Cyber Security a Shared Responsibility? The Role and Likelihood of Public Private Partnerships in National Cyber-Security Strategies as a Capacity Building Tool of Power Politics
Madeleine Myatt and Detlef Sack (University of Bielefeld)
An open, free and secure cyberspace is mainly seen as a key driver for the promotion of
political and social inclusion, the diffusion of fundamental rights, economic growth and
international competitiveness. In this sense, interconnectivity and the pervasion of digital
technologies in the social, political and economic sphere leads to a constantly growing
reliance on the internet and information and communication technologies (ICTs). As
technology has always been a key driver for change, the rapid advances in development of
ICTs offer new opportunities but also challenges and risks. Particularly regarding the
latter, the shift of more public services online, reported hacking-attacks, cyberespionage
and a growing public awareness since the Snowden-revelations lead to critical voices
emphasizing on the integrity of data and technology and data sovereignty. In this sense,
cyberspace comes to the fore as a security relevant area in a dual perspective: firstly, as a
domain of homeland security in the light of providing a secure digital infrastructure.
Secondly, it can be viewed as a matter of concern, via the use of digital surveillance items
and data-mining tools. In this context, the influence of digital technology as a
distinguishing feature of law enforcement and the strategic value of data is visible and
technological innovation and cyber security capacity building, function increasingly as a
competitive advantage in power relations.
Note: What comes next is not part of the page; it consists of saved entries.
(** The scan of [wait]: [n] shards from shard [i] on. *)
Lemma wait_loop_spec r :
  rc_ok r ->
  forall n i pend w,
    arr_ok w r -> 1 <= i -> i + Z.of_nat n - 1 <= maxPid r ->
    0 <= pend -> pend + Z.of_nat n < 2 ^ 31 ->
    exists w',
      wait_loop r n i pend w
      = Ret (pend + Z.of_nat (length (List.filter (armed w r) (seqZ i (Z.of_nat n))))) w'
      /\ same_shape w w' /\ chans w' = chans w
      /\ trace w'
         = trace w ++ map (fun p => EvAdd (counters r) (idxForP r p) (-1))
                          (seqZ i (Z.of_nat n))
      /\ (forall p, i <= p < i + Z.of_nat n ->
            slot w' (counters r) (idxForP r p) = Some (int32 (shard_val w r p - 1)))
      /\ (forall a' k,
            ~ (a' = counters r /\ exists p, i <= p < i + Z.of_nat n /\ k = idxForP r p) ->
            slot w' a' k = slot w a' k).
Proof.
  intros Hr. induction n as [|n IH]; intros i pend w Ha Hi Hmax Hpend Hno.
  - exists w. simpl.
    split; [unfold ret; f_equal; lia|].
    split; [apply same_shape_refl|]. split; [done|].
    split; [by rewrite app_nil_r|]. split; [intros p ?; lia|done].
  - destruct (own_slot_is_Some w r i Hr Ha) as [v Hv].
    set (a := counters r) in *.
    set (w1 := log (EvAdd a (idxForP r i) (-1))
                   (set_slot a (idxForP r i) (int32 (v - 1)) w)).
    assert (same_shape w w1) as Hs1.
    { eapply same_shape_trans; [apply same_shape_set_slot|apply same_shape_log]. }
    assert (forall a' k, ~ (a' = a /\ k = idxForP r i) -> slot w1 a' k = slot w a' k)
      as Hfr1.
    { intros a' k Hk. unfold w1. rewrite slot_log.
      apply slot_set_slot_ne; [|done]. by eapply slot_nonneg. }
    assert (int64 (i + 1) = i + 1) as Ei.
    { apply int64_id. rewrite (maxPid_ok r Hr) in Hmax.
      destruct Hr as (_ & Hp & _). pose proof (pow2_bounds _ Hp). lia. }
    set (pend1 := if int32 (v - 1) >=? 0 then int32 (pend + 1) else pend).
    assert (pend1 = pend + (if armed w r i then 1 else 0)) as Ep.
    { unfold pend1, armed. rewrite (shard_val_eq w r i v Hv), Z.geb_leb.
      destruct (0 <=? int32 (v - 1)); [|lia]. apply int32_id. lia. }
    destruct (IH (i + 1) pend1 w1) as (w' & Eq & Hs & Hc & Ht & Hdec & Hfr).
    { by eapply arr_ok_shape. } { lia. } { lia. }
    { rewrite Ep. destruct (armed w r i); lia. }
    { rewrite Ep. destruct (armed w r i); lia. }
    assert (forall p, i + 1 <= p < i + 1 + Z.of_nat n ->
              slot w1 a (idxForP r p) = slot w a (idxForP r p)) as Hsame.
    { intros p Hp. apply Hfr1. intros [_ E].
      apply (idxForP_inj r p i Hr) in E; lia. }
    assert (List.filter (armed w1 r) (seqZ (i + 1) (Z.of_nat n))
            = List.filter (armed w r) (seqZ (i + 1) (Z.of_nat n))) as Ef.
    { apply List.filter_ext_in. intros p Hp.
      apply list_elem_of_In, elem_of_seqZ in Hp.
      unfold armed, shard_val. fold a. rewrite Hsame; [done|lia]. }
    exists w'. split.
    { cbn [wait_loop]. fold a.
      rewrite bind_eq, (atomic_AddInt32_eq a _ (-1) w v Hv). cbn [bind_res].
      change (v + -1) with (v - 1). fold w1. fold pend1. rewrite Ei, Eq, Ef.
      f_equal. rewrite (seqZ_cons i) by lia.
      replace (Z.succ i) with (i + 1) by lia.
      replace (Z.pred (Z.of_nat (S n))) with (Z.of_nat n) by lia.
      rewrite Ep. cbn [List.filter]. destruct (armed w r i); cbn [length]; lia. }
    split; [by eapply same_shape_trans|].
    split; [by rewrite Hc|].
    split.
    { rewrite Ht. unfold w1 at 1. simpl. rewrite <- app_assoc. f_equal.
      rewrite (seqZ_cons i (Z.of_nat (S n))) by lia.
      replace (Z.succ i) with (i + 1) by lia.
      by replace (Z.pred (Z.of_nat (S n))) with (Z.of_nat n) by lia. }
    split.
    { intros p Hp. destruct (decide (p = i)) as [->|Hne].
      - rewrite Hfr.
        + unfold w1. rewrite slot_log, slot_set_slot_eq by (by rewrite Hv).
          by rewrite (shard_val_eq w r i v Hv).
        + intros [_ (q & Hq & E)]. apply (idxForP_inj r i q Hr) in E; lia.
      - rewrite Hdec by lia. unfold shard_val. fold a.
        rewrite Hsame by lia. done. }
    intros a' k Hk. rewrite Hfr.
    + apply Hfr1. intros [-> ->]. apply Hk. split; [done|]. exists i. lia.
    + intros [-> (q & Hq & ->)]. apply Hk. split; [done|]. exists q. lia.
Qed.

Lemma shards_range r p : rc_ok r -> In p (shards r) <-> 1 <= p <= maxPid r.
Proof.
  intros Hr. unfold shards. rewrite <- list_elem_of_In, elem_of_seqZ. lia.
Qed.

Lemma maxPid_range r : rc_ok r -> 0 <= maxPid r < 2 ^ 31.
Proof.
  intros Hr. rewrite (maxPid_ok r Hr). destruct Hr as (_ & Hp & _).
  pose proof (pow2_bounds _ Hp). lia.
Qed.

(** [wait], whole: the world [w'] is the one in which the scan and the
    addition to the aggregation slot are done, before any receive. *)
Lemma wait_spec r w :
  rc_ok r -> arr_ok w r ->
  let a := counters r in
  let n := armed_count w r in
  let agg := shard_val w r 0 in
  exists w',
    wait r w = (if (0 <? n) && (0 <? int32 (agg + n))
                then chan_recv (waitch r) w' else Ret tt w')
    /\ same_shape w w' /\ chans w' = chans w
    /\ trace w'
       = trace w ++ map (fun p => EvAdd a (idxForP r p) (-1)) (shards r)
                 ++ (if 0 <? n then [EvAdd a (idxForP r 0) n] else [])
    /\ (forall p, 1 <= p <= maxPid r ->
          slot w' a (idxForP r p) = Some (int32 (shard_val w r p - 1)))
    /\ slot w' a (idxForP r 0) = Some (if 0 <? n then int32 (agg + n) else agg)
    /\ (forall a' k, ~ (a' = a /\ own_slot r k) -> slot w' a' k = slot w a' k).
Proof.
  intros Hr Ha a n agg. pose proof (maxPid_range r Hr) as Hm.
  destruct (wait_loop_spec r Hr (Z.to_nat (maxPid r)) 1 0 w)
    as (w1 & Eq & Hs & Hc & Ht & Hdec & Hfr); try lia; [done|].
  rewrite Z2Nat.id in Eq, Ht, Hdec, Hfr by lia.
  fold (shards r) in Eq, Ht. fold a in Ht, Hdec, Hfr.
  change (0 + Z.of_nat (length (List.filter (armed w r) (shards r))))
    with (0 + n) in Eq. rewrite Z.add_0_l in Eq.
  destruct (own_slot_is_Some w r 0 Hr Ha) as [g Hg]. fold a in Hg.
  assert (agg = g) as Eg by (by apply shard_val_eq). rewrite Eg.
  assert (slot w1 a (idxForP r 0) = Some g) as Hg1.
  { rewrite Hfr; [done|]. intros [_ (q & Hq & E)].
    apply (idxForP_inj r 0 q Hr) in E; lia. }
  unfold wait. rewrite bind_eq, Eq. cbn [bind_res]. fold a. rewrite Z.gtb_ltb.
  destruct (Z.ltb_spec 0 n) as [Hn|Hn]; cbn [andb].
  - set (w2 := log (EvAdd a (idxForP r 0) n)
                   (set_slot a (idxForP r 0) (int32 (g + n)) w1)).
    exists w2. split.
    { rewrite bind_eq, (atomic_AddInt32_eq a _ n w1 g Hg1). cbn [bind_res].
      fold w2. rewrite Z.gtb_ltb. by destruct (0 <? int32 (g + n)). }
    split.
    { eapply same_shape_trans; [exact Hs|]. unfold w2.
      eapply same_shape_trans; [apply same_shape_set_slot|apply same_shape_log]. }
    split; [done|]. split.
    { unfold w2. cbn [trace log]. change (trace (set_slot _ _ _ w1)) with (trace w1).
      rewrite Ht. by rewrite <- app_assoc. }
    pose proof (idxForP_bounds r 0 Hr) as Hb0.
    split.
    { intros p Hp. unfold w2. rewrite slot_log, slot_set_slot_ne; [|lia|].
      - apply Hdec. lia.
      - intros [_ E]. apply (idxForP_inj r p 0 Hr) in E; lia. }
    split.
    { unfold w2. rewrite slot_log. apply slot_set_slot_eq. by rewrite Hg1. }
    intros a' k Hk. unfold w2. rewrite slot_log, slot_set_slot_ne; [|lia|].
    + apply Hfr. intros [-> (q & _ & ->)]. apply Hk. split; [done|]. by exists q.
    + intros [-> ->]. apply Hk. split; [done|]. by exists 0.
  - exists w1. split; [done|]. split; [done|]. split; [done|].
    split; [by rewrite Ht, app_nil_r|].
    split; [intros p Hp; apply Hdec; lia|]. split; [done|].
    intros a' k Hk. apply Hfr. intros [-> (q & _ & ->)].
    apply Hk. split; [done|]. by exists q.
Qed.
As various states take up the challenges by developing a national cyber security strategy
which define their strategic goals, priorities and implementation measures, a comparative
analysis of
the current NCSS- landscape reveals not only country and/or regional differences, but also
similarities. These include a categorization of cybersecurity as “shared responsibility” with
a direct or indirect emphasis on the concept of public private partnerships (PPP) (e.g. Carr
2016) and a strategic promotion of the cybersecurity industry. The latter is often
underlined with an intention of becoming a “leading nation” or “forerunner” in cyber
security, as a strategic signal for preparedness and competitive advantage in economic
terms. Considering these developments, we stay abreast of changes and put a special
emphasize on a comparative analytical view on launched partnerships arrangements
between the public sector, the cyber security industry and science, based on a combined
content-analysis of NCSS and corresponding strategies on the regional and international
level. It does so, by considering that cyber security appears as an umbrella concept which
links different policy fields. Hence, our paper is focussing on hybrid organisational
arrangements and the contextualisation of different implementations in cyber security.
Our analysis is guided by the question which inducing factors explain in particular
“collaborative governance” (Ansell/Gash 2007; O‘Leary/Vij 2012) and the diffusion of the
shared responsibility attempt. Therefore, we address the debate on “varieties of
capitalism” (Hall/Soskice 2001) to elaborate on the state-market relations in a country, the
tradition of law and order politics and security cultures. Our argumentation contributes to
the characterisation of cyberrelations by highlighting a specific mode of organisation
which aims to expose the (reputed) role of PPPs as strategic tool of capacity building
strategies and power politics in cyberspace.

Cyber Security Strategies: a Comparative Analysis
Domenico Fracchiolla (LUISS University) and Mara Morini (University of Genova)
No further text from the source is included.